O distanciamento do olhar de Van Sant, por um lado, traz liberdade ao nosso próprio olhar e julgamento, mas, numa perspectiva tão ampla, numa profundidade de campo tão larga, a figura humana reduz-se a apenas mais um elemento do cenário. Não concordo com isso. Last Days teria muito a ganhar se fosse apenas um pouco mais próximo (inclusive no uso de primeiros planos) e subjetivo. Num plano médio, o elemento humano mantém a sua importância e ainda somos capazes de perceber a sua relação com o meio. De qualquer maneira, Last Days está graças a Deus longe daquela elegia descarada e condescendente demais que infesta os filmes-biografias de astros e estrelas da indústria cultural.
Apesar de tudo, a solução estética de Van Sant não é desprovida de pertinência.

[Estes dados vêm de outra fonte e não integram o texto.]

Definition scenarioPodLog : Handler :=
  executionID ← path_id r "execution_id" "invalid execution id";
  _ ← call (authorizeExecution d acct executionID ActionRead);
  scenarioID ← path_id r "scenario_id" "invalid scenario id";
  log ← call (on the_world (PodLogFor executionID scenarioID (query r "cluster")));
  mret (mkResponse 200 (Bytes "text/plain; charset=utf-8" log)).

(** ** Measurements ([ingest_handlers.go]) *)
Definition with_cluster (cluster : string) (b : Batch) : Batch :=
  mkBatch (b_ExecutionID b) (b_ScenarioID b) (b_RunID b) (b_ShardIndex b) (b_StreamID b)
    (b_Intervals b) cluster (b_Final b) (b_ExitCode b).
Definition not_for_execution : Response :=
  writeError 403 (JStr "ingest token is not valid for this execution").
Definition bad_credentials : Response := writeError 401 (JStr "invalid ingest credentials").

(** The batch with its cluster stamped, or the refusal. *)
Definition checkIngestCredentials (batch : Batch) (s : S) : result Response Batch :=
  match CutPrefix (Authorization (r_http r)) "Bearer " with
  | None => Err bad_credentials
  | Some presented =>
      if negb (bool_decide (d_IngestToken d = "")) && bool_decide (presented = d_IngestToken d)
      then Ok (with_cluster "" batch)
      else if negb (d_IngestTokens d) || negb (d_ExecutionCluster d) then Err bad_credentials
      else
        match ClusterByIngestTokenHash (e_HashToken env presented) (a_registry s) with
        | Err _ => Err bad_credentials
        | Ok cluster =>
            match GetExecution (b_ExecutionID batch) (store_of s) with
            | Err _ => Err not_for_execution
            | Ok exe =>
                if negb (bool_decide (exe_Cluster exe = cl_Name cluster)) &&
                   negb (bool_decide (cl_Name cluster ∈ exe_FanOutTargets exe))
                then Err not_for_execution
                else Ok (with_cluster (cl_Name cluster) batch)
            end
        end
  end.
Definition ingest : Handler :=
  batch ← need (r_body r ≫= e_Batch env) 400 "malformed batch";
  _ ← (if b_ExecutionID batch <=? 0 then reject 400 "batch does not name an execution" else mret tt);
  batch ← ask (checkIngestCredentials batch);
  _ ← call (on the_metrics (Ingest now batch));
  mret (mkResponse 202 NoBody).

É significativo o contraste entre a câmera sóbria e serena que acompanha Blake e o caráter insólito e errático dos seus últimos dias. Percebemos com outros olhos o absurdo daquele personagem e da sua vida. Sem apresentar qualquer elemento de fantástico, o filme nos envolve na atmosfera do irremediavelmente insano, do incondicionalmente irracional, numa claustrofobia psíquica asfixiante e sem saída, quase como nos filmes “surreais” de David Lynch. Torna-se esteticamente bela uma existência vazia, bagunçada e destruída das piores maneiras possíveis, totalmente em ruínas, captada e transmitida melancolicamente por um filme monótono e lento.